**About this exercise:**
Which lines below hold the word "evil"? Copy all of them.

Study material Start Marker

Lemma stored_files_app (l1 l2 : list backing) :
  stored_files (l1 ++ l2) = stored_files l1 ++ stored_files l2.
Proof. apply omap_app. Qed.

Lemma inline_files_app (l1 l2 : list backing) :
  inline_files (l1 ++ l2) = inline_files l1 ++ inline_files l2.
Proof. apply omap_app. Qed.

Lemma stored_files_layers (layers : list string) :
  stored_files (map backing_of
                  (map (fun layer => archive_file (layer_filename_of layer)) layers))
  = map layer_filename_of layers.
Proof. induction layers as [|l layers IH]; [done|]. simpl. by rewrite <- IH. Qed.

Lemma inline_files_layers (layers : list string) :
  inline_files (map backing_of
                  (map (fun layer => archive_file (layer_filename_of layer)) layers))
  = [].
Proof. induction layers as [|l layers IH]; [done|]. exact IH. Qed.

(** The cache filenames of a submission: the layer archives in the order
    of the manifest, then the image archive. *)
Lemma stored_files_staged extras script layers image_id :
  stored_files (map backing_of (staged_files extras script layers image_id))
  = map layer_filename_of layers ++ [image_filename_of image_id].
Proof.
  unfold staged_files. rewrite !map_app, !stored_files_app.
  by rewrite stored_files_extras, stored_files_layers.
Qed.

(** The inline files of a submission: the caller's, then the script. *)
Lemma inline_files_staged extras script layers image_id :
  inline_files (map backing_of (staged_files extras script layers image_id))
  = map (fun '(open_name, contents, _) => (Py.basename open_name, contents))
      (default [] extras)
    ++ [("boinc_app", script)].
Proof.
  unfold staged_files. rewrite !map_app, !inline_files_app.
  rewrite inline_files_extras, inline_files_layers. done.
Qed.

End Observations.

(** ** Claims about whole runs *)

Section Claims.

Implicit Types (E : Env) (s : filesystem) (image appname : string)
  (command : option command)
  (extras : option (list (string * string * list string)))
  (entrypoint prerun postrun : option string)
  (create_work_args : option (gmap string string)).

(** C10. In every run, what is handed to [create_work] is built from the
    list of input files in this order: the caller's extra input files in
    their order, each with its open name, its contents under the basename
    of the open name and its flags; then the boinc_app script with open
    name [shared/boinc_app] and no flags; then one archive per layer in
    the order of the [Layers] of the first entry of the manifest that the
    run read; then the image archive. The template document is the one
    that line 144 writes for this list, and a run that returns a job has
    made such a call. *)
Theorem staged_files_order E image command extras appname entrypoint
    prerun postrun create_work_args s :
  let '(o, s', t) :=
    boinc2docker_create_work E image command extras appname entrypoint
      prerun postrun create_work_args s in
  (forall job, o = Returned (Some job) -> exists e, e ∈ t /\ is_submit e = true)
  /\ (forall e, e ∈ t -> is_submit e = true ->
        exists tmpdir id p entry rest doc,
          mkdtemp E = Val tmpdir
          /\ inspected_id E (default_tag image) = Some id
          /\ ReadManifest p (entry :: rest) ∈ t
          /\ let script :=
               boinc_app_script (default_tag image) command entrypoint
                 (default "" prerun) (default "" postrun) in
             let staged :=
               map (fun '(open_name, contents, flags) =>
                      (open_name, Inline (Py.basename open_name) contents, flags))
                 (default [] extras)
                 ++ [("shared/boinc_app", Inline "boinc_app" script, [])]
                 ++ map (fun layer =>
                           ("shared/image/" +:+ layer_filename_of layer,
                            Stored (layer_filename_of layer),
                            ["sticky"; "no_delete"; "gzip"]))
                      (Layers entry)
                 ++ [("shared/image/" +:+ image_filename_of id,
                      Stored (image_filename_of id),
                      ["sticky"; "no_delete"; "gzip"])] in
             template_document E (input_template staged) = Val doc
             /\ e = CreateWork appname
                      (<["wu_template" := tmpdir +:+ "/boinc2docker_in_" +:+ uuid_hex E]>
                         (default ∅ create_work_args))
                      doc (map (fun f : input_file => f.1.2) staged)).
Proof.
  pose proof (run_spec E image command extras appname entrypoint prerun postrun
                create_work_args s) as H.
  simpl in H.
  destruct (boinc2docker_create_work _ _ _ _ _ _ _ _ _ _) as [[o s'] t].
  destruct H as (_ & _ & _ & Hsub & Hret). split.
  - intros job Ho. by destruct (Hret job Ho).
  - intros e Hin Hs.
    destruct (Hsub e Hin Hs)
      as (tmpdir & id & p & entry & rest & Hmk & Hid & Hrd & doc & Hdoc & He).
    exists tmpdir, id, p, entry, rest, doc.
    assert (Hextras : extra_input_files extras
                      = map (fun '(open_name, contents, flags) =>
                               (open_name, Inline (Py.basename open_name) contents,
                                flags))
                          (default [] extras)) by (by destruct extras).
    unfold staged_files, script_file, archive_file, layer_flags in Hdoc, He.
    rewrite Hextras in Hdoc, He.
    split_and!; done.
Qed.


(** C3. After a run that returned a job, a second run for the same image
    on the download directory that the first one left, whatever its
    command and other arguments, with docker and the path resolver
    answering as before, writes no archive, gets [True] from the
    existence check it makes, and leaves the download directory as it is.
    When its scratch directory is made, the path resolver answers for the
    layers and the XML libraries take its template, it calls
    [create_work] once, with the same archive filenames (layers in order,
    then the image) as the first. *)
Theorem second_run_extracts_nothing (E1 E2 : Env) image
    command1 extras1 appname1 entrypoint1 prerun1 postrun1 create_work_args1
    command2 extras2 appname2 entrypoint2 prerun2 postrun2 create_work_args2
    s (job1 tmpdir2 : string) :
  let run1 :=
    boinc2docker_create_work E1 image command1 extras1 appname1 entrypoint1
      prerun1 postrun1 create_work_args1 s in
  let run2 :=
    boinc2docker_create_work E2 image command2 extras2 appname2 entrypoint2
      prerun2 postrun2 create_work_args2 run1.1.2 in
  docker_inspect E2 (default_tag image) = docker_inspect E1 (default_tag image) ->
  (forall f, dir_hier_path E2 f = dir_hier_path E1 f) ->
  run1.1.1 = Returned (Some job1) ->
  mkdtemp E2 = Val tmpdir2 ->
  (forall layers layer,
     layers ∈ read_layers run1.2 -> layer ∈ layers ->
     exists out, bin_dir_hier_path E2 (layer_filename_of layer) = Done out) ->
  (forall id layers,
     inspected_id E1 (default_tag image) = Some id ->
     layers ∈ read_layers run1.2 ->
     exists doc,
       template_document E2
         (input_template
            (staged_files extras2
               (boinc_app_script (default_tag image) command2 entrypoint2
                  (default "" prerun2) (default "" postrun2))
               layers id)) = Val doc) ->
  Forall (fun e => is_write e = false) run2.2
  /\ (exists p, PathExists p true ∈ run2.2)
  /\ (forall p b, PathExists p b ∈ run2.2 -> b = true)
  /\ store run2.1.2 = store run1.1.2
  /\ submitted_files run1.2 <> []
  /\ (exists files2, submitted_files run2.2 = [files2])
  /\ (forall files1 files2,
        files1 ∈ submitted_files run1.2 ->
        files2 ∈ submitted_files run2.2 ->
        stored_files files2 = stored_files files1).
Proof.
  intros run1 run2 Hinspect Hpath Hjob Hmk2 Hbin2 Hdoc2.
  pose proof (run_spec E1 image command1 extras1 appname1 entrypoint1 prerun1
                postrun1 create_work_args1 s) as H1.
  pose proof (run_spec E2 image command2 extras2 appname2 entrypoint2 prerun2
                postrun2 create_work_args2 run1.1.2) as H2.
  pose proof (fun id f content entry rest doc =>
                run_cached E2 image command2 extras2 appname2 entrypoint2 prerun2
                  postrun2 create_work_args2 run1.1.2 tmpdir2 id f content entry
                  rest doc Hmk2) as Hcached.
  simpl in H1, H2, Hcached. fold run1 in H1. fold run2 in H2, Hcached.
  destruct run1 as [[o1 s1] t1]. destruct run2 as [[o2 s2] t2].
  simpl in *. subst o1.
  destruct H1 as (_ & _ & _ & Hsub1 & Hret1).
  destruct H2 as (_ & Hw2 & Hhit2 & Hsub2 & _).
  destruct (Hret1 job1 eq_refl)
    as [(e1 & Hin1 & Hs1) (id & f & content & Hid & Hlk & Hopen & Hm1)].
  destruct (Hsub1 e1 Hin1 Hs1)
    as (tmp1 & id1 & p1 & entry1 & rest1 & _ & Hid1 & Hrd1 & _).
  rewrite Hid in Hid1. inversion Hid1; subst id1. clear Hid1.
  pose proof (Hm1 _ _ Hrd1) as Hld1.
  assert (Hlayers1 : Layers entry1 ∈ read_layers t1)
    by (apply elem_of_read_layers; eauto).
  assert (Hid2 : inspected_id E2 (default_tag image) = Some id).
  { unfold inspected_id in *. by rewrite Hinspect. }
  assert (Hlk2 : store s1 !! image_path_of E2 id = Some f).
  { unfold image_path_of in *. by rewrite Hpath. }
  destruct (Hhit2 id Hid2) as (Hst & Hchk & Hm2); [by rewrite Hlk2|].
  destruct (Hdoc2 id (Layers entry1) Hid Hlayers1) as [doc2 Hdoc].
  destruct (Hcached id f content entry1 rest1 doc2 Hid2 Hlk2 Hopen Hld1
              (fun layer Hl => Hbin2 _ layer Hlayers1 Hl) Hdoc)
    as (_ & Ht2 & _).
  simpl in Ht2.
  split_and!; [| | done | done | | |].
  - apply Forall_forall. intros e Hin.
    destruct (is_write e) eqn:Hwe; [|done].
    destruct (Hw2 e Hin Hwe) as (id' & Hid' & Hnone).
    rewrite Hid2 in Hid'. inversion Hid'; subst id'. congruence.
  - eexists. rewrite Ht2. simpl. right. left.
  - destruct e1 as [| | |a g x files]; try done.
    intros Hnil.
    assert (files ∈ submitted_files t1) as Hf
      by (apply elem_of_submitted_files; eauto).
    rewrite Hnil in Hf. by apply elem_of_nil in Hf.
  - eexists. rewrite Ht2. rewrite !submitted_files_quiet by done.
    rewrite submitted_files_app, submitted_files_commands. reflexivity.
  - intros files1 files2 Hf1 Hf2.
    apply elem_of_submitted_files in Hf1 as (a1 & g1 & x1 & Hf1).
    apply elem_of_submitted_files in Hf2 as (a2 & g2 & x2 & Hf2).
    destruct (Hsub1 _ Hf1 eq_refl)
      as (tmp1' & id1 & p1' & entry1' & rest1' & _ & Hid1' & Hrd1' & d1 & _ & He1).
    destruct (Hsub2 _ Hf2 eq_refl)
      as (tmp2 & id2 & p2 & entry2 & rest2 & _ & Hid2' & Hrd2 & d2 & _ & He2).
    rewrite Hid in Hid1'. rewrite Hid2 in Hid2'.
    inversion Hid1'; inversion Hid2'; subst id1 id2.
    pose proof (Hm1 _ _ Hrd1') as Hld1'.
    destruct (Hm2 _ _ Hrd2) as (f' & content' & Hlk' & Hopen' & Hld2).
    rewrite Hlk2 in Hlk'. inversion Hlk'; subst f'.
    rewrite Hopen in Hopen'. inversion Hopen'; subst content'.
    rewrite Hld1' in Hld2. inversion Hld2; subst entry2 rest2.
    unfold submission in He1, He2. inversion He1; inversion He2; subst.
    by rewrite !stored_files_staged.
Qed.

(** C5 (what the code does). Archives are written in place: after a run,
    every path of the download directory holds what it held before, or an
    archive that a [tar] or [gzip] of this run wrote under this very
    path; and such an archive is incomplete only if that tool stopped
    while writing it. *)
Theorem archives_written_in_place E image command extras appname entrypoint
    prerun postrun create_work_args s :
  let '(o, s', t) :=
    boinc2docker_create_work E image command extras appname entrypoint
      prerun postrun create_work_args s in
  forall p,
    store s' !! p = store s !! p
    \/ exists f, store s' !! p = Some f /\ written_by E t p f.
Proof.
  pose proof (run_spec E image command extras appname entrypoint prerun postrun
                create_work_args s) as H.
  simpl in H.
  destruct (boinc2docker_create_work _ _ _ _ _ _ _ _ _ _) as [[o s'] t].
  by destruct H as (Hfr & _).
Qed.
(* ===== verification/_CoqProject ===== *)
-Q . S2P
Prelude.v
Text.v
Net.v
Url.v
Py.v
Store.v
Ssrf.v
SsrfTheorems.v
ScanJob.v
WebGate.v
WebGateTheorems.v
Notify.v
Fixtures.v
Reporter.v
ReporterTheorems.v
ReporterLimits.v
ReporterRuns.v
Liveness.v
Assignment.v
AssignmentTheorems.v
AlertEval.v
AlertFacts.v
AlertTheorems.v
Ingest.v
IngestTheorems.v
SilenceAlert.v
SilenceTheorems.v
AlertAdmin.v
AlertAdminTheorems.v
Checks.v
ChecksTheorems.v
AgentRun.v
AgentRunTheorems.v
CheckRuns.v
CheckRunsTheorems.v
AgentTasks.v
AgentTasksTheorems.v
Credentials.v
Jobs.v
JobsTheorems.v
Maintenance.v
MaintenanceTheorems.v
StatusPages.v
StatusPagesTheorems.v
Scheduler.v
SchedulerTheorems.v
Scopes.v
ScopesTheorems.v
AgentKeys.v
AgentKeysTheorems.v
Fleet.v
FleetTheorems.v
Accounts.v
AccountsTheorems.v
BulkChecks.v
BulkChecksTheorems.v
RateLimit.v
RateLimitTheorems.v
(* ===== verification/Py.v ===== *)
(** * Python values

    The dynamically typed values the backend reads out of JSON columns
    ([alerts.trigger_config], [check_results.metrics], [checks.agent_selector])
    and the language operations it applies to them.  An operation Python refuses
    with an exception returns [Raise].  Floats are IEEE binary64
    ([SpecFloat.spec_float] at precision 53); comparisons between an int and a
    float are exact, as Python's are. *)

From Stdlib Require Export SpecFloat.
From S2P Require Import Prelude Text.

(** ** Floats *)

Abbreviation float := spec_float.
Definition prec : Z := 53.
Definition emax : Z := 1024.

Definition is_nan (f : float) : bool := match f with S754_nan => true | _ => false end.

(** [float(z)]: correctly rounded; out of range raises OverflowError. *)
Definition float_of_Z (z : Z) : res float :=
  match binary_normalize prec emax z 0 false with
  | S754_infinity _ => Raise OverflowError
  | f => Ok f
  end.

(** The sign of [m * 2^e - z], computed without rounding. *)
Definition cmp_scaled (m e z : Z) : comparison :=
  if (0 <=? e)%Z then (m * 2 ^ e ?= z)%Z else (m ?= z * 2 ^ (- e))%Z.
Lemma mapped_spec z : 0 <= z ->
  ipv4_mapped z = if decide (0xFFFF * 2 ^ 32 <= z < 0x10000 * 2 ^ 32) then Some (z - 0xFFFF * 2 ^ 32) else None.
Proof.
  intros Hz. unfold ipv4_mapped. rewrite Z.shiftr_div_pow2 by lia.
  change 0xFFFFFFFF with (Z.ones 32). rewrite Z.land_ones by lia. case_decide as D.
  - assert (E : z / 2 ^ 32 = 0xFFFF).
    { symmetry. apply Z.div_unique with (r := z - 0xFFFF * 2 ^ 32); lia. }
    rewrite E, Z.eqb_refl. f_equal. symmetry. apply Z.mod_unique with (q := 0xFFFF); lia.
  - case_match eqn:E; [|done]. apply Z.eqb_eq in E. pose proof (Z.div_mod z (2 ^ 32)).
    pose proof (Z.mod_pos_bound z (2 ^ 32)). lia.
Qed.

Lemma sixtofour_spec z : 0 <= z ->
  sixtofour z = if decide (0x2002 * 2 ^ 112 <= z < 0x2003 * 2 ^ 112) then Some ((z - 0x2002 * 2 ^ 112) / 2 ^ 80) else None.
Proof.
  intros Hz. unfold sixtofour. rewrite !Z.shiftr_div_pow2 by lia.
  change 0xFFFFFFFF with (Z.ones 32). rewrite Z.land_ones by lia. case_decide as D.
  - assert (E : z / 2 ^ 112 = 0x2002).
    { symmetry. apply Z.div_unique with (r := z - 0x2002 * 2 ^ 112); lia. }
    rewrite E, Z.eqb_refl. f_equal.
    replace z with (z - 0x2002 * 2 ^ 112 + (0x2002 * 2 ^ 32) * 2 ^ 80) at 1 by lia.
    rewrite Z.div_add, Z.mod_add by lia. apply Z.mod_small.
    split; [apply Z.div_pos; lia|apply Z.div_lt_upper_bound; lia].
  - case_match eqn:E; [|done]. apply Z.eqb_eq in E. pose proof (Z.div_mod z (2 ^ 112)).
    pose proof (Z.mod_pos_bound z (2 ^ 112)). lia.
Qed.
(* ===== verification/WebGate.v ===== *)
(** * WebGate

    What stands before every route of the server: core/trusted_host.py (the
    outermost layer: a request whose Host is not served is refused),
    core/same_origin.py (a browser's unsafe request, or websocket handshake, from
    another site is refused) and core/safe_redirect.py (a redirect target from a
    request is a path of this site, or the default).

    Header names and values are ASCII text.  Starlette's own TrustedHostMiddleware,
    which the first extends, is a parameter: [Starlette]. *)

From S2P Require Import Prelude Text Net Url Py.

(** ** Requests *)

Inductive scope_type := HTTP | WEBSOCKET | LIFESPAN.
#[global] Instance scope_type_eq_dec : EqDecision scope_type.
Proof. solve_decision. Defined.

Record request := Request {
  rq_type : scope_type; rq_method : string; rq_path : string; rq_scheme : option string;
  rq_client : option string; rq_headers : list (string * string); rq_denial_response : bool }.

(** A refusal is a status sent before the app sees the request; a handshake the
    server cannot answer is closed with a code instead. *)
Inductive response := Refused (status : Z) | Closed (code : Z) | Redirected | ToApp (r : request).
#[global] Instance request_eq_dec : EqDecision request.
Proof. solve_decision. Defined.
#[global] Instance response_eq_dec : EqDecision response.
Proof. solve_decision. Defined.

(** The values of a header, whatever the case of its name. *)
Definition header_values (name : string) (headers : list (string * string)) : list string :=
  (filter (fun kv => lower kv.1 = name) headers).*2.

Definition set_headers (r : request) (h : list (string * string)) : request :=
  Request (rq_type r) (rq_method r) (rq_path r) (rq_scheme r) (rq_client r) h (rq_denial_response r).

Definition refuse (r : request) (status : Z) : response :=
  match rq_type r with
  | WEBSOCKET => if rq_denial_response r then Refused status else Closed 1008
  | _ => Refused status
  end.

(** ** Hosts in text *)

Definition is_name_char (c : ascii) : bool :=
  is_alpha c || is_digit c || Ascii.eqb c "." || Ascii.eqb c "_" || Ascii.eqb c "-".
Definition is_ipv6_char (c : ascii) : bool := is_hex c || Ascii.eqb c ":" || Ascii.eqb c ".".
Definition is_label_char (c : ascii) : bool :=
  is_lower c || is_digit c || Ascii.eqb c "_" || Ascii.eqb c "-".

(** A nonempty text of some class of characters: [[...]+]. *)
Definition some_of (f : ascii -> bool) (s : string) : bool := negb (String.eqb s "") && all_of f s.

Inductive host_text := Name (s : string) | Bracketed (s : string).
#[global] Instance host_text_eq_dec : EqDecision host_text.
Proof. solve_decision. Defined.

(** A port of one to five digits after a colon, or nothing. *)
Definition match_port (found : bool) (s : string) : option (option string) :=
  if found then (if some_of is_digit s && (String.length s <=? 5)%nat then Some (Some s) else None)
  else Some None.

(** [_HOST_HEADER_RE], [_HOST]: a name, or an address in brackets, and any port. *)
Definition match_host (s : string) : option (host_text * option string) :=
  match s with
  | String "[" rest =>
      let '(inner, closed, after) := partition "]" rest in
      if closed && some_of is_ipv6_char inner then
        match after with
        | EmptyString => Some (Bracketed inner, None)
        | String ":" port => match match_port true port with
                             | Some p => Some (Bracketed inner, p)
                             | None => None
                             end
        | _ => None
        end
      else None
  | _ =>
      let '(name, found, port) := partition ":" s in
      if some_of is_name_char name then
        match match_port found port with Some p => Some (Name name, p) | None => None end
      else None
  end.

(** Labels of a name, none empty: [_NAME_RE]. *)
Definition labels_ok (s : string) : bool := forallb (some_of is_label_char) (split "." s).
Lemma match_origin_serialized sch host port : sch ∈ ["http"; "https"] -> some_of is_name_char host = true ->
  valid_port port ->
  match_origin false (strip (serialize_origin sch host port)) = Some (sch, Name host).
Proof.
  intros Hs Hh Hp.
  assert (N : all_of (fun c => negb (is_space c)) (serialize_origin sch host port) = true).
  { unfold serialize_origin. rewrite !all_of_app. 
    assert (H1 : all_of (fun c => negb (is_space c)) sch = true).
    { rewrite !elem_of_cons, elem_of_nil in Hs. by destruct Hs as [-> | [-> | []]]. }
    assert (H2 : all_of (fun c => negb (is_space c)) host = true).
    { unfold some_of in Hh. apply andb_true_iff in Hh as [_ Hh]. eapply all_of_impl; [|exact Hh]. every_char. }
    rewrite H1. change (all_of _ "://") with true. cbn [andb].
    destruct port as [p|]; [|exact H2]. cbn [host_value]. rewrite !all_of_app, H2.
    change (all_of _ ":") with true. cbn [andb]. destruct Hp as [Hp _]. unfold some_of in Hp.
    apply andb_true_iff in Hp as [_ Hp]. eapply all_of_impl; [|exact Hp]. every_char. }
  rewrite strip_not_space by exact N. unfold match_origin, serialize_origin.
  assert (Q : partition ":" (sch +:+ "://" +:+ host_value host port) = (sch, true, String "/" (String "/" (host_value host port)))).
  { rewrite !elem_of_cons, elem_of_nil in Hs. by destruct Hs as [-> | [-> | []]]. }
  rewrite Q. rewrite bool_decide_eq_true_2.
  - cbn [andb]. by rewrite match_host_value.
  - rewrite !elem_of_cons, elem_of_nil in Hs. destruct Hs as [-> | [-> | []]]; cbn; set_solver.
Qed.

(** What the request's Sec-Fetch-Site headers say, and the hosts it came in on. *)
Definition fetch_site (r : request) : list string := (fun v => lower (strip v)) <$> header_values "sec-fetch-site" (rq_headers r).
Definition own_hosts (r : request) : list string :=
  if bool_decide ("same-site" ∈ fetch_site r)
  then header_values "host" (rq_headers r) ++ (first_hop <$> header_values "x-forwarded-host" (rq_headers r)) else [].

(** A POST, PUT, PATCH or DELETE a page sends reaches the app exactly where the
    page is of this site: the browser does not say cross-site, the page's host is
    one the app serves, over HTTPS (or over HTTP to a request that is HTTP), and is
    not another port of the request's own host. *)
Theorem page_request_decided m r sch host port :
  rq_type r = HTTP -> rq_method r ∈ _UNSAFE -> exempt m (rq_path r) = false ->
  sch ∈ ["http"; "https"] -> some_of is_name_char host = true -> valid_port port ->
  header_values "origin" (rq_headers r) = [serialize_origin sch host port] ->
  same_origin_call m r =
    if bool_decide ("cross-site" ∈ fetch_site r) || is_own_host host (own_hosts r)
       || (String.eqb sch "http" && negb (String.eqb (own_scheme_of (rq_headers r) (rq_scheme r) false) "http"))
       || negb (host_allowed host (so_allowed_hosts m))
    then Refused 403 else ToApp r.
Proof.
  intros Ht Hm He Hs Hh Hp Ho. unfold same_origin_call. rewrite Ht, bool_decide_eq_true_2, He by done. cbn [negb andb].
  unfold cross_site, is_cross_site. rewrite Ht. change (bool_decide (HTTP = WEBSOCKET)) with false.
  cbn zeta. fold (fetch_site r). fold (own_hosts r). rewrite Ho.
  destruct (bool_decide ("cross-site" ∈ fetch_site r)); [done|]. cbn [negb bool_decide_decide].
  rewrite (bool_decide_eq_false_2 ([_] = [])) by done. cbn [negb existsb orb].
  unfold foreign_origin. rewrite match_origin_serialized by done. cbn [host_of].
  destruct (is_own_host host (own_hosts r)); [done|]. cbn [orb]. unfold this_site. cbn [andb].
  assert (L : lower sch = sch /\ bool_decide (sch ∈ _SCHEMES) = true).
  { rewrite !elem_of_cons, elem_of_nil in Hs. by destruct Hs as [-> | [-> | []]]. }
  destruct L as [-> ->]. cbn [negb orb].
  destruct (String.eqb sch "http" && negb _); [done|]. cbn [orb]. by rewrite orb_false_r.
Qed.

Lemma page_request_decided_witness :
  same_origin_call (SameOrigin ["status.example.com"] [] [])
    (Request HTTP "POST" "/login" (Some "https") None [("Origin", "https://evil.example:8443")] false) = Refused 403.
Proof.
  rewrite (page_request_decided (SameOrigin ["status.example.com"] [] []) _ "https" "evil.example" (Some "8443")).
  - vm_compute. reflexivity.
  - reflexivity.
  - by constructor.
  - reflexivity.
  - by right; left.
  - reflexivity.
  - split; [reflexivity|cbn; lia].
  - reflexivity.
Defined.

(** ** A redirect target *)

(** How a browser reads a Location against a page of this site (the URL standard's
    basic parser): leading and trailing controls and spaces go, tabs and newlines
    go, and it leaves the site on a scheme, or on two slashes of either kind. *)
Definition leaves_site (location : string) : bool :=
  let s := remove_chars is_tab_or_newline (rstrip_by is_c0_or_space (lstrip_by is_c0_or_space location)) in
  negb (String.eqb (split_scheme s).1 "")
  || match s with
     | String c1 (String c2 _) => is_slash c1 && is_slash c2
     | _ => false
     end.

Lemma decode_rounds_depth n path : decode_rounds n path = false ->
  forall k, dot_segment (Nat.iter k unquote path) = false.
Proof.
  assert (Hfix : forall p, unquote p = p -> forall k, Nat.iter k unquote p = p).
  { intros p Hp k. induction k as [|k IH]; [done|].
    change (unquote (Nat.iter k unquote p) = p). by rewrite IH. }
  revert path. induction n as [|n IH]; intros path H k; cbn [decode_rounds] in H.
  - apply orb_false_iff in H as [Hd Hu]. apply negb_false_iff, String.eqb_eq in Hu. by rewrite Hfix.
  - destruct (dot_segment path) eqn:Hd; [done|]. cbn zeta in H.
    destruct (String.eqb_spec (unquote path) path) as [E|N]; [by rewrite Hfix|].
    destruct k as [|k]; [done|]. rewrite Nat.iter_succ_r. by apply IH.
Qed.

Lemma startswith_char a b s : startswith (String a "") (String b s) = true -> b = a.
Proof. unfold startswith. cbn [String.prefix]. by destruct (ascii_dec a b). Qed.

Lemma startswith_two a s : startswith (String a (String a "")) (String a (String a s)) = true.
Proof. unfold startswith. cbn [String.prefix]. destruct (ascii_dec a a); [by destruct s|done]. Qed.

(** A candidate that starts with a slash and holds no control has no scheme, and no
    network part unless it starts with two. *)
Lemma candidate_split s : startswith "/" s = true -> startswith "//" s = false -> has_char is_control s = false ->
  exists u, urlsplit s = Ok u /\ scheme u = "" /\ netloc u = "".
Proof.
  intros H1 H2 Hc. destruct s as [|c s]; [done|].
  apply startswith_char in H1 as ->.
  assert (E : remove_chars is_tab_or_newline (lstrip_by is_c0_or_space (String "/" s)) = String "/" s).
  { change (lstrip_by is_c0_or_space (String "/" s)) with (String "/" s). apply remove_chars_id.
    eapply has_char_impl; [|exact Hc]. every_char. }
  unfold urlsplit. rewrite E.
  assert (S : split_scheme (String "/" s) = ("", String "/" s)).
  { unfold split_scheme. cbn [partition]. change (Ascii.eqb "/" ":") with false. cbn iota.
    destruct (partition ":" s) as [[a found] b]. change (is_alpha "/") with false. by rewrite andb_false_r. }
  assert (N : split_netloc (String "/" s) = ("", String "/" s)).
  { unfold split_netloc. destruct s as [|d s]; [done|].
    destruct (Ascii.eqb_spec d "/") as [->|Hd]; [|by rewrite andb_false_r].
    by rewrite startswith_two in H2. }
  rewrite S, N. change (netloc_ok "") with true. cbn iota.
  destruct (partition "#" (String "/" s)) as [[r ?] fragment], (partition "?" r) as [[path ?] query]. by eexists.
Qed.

Study material End Marker

**Exercise result:**
    (Request HTTP "POST" "/login" (Some "https") None [("Origin", "https://evil.example:8443")] false) = Refused 403.
  rewrite (page_request_decided (SameOrigin ["status.example.com"] [] []) _ "https" "evil.example" (Some "8443")).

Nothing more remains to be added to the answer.